Source records:

# # # # # # #

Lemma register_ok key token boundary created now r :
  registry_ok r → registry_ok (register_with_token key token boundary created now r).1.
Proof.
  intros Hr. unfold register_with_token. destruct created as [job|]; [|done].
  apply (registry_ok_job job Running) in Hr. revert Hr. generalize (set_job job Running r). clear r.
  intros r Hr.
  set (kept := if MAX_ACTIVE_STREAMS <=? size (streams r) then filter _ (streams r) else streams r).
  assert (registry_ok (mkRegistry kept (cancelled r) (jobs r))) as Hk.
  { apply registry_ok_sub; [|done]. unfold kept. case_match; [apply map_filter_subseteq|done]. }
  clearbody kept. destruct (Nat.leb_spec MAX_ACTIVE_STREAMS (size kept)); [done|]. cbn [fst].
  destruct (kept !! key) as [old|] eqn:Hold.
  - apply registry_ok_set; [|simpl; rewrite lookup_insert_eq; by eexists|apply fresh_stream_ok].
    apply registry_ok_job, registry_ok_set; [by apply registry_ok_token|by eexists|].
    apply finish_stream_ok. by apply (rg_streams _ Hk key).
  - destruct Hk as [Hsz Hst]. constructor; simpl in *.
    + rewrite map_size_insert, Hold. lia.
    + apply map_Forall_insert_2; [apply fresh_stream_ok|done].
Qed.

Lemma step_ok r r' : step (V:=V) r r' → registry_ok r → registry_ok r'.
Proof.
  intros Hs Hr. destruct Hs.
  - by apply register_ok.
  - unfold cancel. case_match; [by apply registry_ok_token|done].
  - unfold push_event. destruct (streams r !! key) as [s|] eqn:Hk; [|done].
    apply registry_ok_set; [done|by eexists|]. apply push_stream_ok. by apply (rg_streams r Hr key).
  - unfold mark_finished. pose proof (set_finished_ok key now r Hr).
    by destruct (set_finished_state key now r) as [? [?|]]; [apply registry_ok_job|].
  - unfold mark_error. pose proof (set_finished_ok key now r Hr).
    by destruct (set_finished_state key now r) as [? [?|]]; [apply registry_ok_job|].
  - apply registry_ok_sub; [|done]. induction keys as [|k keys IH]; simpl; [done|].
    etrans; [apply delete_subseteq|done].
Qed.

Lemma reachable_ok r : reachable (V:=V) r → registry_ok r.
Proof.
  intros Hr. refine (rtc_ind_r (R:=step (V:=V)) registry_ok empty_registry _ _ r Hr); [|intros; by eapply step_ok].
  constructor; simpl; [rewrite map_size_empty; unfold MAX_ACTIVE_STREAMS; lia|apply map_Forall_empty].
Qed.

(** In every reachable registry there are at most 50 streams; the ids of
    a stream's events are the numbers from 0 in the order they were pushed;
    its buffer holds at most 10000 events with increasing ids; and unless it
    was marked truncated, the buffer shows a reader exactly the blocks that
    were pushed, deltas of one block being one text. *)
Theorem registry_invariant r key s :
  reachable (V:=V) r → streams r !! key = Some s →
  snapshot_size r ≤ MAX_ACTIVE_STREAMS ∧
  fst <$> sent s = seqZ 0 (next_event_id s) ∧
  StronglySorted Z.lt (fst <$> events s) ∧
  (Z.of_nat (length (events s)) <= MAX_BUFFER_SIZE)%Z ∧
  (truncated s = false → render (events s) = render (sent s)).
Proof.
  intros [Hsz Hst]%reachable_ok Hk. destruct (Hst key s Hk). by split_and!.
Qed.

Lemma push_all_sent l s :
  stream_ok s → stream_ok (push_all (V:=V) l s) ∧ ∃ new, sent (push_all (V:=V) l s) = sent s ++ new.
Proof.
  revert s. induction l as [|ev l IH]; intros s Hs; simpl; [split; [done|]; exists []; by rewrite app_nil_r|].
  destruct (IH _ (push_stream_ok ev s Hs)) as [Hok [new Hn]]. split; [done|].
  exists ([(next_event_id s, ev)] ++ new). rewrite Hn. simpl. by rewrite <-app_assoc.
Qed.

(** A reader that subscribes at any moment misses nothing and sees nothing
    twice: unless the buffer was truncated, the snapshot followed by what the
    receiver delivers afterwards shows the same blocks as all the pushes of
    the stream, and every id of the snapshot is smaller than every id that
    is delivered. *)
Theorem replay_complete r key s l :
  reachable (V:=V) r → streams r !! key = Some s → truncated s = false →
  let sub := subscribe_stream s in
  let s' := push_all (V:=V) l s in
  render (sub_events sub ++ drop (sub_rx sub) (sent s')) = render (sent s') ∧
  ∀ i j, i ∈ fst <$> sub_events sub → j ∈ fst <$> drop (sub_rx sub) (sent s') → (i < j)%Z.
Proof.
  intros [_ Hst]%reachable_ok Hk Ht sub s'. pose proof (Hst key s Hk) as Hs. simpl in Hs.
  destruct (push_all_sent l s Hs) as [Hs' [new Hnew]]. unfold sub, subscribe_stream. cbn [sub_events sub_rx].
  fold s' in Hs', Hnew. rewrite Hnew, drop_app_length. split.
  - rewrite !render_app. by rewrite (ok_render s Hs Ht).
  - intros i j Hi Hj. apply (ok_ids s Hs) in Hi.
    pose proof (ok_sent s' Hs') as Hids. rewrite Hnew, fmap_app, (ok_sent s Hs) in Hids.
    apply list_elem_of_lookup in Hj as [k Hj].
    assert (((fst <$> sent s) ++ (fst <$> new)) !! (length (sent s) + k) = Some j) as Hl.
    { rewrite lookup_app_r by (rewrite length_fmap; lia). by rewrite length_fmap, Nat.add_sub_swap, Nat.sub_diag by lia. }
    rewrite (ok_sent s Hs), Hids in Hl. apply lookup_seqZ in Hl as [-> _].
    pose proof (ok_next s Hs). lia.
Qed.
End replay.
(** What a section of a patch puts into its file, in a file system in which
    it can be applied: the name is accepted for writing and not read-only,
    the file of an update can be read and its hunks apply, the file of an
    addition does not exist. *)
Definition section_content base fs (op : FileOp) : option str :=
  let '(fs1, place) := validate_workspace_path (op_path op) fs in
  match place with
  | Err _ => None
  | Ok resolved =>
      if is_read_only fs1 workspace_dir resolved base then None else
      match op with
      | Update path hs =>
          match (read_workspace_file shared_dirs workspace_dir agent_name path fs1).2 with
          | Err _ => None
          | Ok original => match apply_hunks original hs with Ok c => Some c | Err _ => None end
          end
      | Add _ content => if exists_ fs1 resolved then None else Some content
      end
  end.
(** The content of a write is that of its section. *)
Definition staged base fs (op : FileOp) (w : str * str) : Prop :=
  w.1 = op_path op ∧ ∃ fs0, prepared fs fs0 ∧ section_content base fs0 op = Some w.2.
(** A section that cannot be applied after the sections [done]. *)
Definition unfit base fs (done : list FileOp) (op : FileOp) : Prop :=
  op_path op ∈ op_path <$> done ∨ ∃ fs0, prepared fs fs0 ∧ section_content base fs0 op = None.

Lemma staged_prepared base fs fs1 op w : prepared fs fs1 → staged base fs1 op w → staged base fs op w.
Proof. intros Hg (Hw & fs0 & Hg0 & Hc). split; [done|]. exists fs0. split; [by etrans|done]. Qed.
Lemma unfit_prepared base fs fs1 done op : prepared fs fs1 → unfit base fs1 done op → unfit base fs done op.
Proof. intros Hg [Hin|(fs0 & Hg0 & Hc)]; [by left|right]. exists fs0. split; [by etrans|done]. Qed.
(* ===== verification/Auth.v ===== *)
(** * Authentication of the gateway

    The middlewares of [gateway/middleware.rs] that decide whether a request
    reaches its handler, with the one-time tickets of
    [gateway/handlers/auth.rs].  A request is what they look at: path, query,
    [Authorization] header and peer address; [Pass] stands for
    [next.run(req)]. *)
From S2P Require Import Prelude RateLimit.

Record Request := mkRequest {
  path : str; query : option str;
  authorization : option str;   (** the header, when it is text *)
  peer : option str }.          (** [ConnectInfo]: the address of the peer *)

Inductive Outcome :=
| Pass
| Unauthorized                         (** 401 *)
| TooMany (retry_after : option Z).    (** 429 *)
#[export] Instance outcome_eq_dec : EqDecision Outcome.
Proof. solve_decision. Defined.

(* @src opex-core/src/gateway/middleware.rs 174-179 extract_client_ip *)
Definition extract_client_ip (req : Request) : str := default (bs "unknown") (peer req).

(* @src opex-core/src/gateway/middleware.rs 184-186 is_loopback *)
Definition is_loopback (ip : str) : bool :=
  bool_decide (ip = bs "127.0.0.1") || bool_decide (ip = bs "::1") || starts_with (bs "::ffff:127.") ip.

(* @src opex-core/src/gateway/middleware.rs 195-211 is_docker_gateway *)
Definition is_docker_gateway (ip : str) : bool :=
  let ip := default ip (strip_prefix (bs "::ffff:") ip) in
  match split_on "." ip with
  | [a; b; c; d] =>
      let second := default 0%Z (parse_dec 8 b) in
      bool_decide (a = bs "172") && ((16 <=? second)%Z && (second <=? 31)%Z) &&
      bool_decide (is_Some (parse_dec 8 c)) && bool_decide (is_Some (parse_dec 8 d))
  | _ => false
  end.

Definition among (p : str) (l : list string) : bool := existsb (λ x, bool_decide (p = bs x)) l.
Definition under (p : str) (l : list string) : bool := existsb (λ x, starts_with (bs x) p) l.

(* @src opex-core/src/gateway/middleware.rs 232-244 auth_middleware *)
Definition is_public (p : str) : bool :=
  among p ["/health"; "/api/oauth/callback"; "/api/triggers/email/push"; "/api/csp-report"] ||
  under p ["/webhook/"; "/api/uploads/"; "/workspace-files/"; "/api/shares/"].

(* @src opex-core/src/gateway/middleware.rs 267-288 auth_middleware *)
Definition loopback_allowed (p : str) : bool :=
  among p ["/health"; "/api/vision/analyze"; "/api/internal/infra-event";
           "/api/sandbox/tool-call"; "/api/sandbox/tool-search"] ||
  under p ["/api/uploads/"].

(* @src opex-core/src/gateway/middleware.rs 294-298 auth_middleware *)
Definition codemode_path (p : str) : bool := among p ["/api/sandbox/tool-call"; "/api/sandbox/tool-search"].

# # # # # # #

AIM OF THE EXERCISE:
Taking the entries from their first line through the line with "- by apply register_ok.", inclusive, restate each line word for word and give nothing else.

TASK SOLUTION:
Lemma register_ok key token boundary created now r :
  registry_ok r → registry_ok (register_with_token key token boundary created now r).1.
Proof.
  intros Hr. unfold register_with_token. destruct created as [job|]; [|done].
  apply (registry_ok_job job Running) in Hr. revert Hr. generalize (set_job job Running r). clear r.
  intros r Hr.
  set (kept := if MAX_ACTIVE_STREAMS <=? size (streams r) then filter _ (streams r) else streams r).
  assert (registry_ok (mkRegistry kept (cancelled r) (jobs r))) as Hk.
  { apply registry_ok_sub; [|done]. unfold kept. case_match; [apply map_filter_subseteq|done]. }
  clearbody kept. destruct (Nat.leb_spec MAX_ACTIVE_STREAMS (size kept)); [done|]. cbn [fst].
  destruct (kept !! key) as [old|] eqn:Hold.
  - apply registry_ok_set; [|simpl; rewrite lookup_insert_eq; by eexists|apply fresh_stream_ok].
    apply registry_ok_job, registry_ok_set; [by apply registry_ok_token|by eexists|].
    apply finish_stream_ok. by apply (rg_streams _ Hk key).
  - destruct Hk as [Hsz Hst]. constructor; simpl in *.
    + rewrite map_size_insert, Hold. lia.
    + apply map_Forall_insert_2; [apply fresh_stream_ok|done].
Qed.

Lemma step_ok r r' : step (V:=V) r r' → registry_ok r → registry_ok r'.
Proof.
  intros Hs Hr. destruct Hs.
  - by apply register_ok.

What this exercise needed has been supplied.